Saved data entries:
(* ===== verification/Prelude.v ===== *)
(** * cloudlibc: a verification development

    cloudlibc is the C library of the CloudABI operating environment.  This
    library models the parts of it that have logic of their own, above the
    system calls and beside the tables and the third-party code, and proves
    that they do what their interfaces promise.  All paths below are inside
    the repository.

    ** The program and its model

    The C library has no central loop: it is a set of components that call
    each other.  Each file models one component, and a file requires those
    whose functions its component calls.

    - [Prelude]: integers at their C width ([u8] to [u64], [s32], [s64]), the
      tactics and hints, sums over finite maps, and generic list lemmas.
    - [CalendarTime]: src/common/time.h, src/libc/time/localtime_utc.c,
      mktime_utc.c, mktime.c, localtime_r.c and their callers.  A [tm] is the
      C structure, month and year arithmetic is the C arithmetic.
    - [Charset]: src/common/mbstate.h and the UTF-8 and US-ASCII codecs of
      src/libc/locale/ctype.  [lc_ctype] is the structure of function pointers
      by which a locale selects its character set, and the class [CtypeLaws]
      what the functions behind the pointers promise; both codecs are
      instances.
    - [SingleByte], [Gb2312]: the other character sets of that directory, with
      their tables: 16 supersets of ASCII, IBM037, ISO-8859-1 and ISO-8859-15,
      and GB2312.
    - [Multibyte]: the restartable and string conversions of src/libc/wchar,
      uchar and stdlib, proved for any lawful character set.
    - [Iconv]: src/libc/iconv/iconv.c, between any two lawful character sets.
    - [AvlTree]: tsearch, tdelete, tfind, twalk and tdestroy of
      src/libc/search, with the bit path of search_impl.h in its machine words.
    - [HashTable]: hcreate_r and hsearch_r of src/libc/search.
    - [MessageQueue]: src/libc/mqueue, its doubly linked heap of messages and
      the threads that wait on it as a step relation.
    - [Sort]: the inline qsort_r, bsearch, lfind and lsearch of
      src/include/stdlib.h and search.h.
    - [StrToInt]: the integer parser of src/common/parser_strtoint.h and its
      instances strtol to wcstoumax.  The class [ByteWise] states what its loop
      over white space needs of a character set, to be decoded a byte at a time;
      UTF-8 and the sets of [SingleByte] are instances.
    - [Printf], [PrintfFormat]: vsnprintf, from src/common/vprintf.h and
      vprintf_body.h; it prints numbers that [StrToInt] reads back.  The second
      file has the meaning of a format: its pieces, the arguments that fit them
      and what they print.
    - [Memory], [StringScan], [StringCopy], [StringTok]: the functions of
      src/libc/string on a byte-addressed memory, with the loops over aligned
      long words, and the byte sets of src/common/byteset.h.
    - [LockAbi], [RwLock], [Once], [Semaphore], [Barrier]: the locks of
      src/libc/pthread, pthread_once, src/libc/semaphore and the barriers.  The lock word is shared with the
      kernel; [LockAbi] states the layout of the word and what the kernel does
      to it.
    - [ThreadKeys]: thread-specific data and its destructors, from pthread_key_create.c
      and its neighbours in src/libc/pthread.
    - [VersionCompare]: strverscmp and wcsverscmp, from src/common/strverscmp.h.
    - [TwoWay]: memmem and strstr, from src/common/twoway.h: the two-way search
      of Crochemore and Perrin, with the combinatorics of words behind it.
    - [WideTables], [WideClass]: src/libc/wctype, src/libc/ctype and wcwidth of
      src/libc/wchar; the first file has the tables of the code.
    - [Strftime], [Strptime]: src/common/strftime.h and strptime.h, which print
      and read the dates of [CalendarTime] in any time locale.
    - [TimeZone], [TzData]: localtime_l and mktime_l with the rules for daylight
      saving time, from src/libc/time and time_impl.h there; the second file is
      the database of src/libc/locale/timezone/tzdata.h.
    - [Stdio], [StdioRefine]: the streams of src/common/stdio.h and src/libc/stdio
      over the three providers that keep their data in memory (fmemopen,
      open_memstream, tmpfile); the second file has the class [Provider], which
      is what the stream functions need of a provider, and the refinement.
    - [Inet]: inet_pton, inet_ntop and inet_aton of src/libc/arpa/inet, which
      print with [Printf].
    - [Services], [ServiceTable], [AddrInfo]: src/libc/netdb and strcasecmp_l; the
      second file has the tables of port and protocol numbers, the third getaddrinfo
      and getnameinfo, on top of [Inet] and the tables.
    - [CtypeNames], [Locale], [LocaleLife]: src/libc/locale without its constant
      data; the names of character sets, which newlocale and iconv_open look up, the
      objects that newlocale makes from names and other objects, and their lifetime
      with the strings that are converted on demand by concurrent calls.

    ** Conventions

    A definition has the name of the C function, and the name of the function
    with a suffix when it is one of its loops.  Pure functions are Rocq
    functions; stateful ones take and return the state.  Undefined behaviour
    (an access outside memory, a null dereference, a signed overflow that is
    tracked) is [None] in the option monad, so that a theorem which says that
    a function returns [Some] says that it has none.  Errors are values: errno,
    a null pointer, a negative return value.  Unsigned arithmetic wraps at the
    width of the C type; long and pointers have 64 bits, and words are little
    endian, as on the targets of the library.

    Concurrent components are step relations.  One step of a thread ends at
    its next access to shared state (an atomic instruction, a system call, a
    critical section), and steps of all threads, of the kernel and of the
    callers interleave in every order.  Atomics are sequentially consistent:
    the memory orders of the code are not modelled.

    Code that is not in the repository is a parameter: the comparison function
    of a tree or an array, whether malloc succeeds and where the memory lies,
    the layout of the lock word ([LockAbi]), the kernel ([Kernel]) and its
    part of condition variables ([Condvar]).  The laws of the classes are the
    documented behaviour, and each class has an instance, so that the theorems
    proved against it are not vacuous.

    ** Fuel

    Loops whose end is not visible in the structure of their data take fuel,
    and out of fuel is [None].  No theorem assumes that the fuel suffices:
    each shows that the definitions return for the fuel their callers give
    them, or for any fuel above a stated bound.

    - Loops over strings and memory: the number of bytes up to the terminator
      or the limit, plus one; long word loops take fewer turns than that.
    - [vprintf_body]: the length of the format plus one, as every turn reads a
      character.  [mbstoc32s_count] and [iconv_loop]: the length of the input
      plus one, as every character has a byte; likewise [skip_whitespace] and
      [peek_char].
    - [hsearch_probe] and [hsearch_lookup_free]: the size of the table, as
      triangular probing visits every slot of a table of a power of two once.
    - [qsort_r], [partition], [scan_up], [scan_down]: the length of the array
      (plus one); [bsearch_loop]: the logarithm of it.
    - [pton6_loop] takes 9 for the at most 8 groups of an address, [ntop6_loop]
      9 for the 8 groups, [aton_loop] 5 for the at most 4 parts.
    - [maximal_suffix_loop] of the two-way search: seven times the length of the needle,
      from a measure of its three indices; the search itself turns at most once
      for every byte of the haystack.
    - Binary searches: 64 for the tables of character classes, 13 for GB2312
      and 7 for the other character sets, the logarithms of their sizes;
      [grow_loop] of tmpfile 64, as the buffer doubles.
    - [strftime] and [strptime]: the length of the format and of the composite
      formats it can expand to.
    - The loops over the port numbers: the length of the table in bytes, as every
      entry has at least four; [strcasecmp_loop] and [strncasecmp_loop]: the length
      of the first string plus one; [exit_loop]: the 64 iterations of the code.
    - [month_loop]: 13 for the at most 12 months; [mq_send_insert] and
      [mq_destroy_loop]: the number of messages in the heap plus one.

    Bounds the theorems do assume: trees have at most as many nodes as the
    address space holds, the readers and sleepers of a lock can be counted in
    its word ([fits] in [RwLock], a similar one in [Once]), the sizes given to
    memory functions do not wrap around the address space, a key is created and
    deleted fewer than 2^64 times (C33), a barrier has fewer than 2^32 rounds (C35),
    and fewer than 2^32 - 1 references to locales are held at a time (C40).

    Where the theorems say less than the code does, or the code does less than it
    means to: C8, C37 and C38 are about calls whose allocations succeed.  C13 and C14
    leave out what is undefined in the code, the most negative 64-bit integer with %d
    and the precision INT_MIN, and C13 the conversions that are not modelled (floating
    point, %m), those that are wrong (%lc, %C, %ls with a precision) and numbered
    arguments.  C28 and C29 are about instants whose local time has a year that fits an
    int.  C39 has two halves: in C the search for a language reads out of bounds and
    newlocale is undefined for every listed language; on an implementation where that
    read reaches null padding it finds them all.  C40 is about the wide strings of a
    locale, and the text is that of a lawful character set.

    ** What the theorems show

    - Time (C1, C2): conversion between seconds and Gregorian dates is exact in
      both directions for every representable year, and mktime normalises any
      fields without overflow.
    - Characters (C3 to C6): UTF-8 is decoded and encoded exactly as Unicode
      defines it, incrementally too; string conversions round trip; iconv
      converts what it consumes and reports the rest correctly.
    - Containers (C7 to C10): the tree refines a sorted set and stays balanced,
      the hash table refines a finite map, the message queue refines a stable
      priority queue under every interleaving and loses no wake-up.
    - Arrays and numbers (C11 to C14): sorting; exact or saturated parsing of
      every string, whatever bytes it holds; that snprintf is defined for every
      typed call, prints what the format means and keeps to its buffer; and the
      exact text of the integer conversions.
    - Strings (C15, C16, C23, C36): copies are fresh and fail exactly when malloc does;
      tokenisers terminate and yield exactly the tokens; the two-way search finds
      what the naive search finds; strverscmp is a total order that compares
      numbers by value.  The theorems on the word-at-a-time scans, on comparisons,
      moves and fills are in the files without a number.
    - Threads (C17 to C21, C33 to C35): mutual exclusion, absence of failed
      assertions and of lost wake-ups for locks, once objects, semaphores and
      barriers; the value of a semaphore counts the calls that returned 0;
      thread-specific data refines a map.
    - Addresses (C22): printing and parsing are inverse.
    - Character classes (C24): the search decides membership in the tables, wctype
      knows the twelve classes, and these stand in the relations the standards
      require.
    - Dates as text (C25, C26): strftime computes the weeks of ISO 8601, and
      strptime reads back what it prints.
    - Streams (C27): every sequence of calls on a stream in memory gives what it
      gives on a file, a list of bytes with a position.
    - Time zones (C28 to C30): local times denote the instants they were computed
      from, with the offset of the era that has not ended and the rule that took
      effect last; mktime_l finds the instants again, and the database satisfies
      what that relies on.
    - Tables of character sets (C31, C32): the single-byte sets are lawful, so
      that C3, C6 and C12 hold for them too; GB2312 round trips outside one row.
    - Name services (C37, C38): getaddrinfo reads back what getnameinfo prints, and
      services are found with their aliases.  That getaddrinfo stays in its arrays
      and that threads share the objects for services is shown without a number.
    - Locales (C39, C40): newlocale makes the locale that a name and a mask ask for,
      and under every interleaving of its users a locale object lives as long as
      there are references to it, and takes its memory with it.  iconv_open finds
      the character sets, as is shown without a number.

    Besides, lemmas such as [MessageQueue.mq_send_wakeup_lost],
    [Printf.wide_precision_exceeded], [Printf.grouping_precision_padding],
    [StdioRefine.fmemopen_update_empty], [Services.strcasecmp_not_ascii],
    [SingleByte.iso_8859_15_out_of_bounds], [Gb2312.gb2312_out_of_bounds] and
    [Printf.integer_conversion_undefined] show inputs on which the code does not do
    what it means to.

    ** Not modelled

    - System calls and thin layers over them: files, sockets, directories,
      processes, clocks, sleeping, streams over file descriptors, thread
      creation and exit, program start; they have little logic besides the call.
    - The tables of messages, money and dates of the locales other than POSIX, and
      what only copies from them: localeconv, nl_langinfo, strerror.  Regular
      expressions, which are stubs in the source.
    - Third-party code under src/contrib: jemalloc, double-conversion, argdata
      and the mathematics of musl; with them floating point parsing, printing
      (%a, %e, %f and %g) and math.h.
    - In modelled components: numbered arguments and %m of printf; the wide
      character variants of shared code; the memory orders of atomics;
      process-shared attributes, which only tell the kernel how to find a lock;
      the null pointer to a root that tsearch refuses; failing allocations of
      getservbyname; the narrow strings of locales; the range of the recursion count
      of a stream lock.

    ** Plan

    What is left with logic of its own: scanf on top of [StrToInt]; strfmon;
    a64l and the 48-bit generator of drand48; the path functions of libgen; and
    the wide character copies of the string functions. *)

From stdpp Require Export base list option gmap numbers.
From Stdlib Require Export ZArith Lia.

WHAT YOU WILL DO
From the first line above through the line that contains "- [Prelude]: integers", quote each line exactly. Output nothing more.

EXERCISE ANSWER
(* ===== verification/Prelude.v ===== *)
(** * cloudlibc: a verification development

    cloudlibc is the C library of the CloudABI operating environment.  This
    library models the parts of it that have logic of their own, above the
    system calls and beside the tables and the third-party code, and proves
    that they do what their interfaces promise.  All paths below are inside
    the repository.

    ** The program and its model

    The C library has no central loop: it is a set of components that call
    each other.  Each file models one component, and a file requires those
    whose functions its component calls.

    - [Prelude]: integers at their C width ([u8] to [u64], [s32], [s64]), the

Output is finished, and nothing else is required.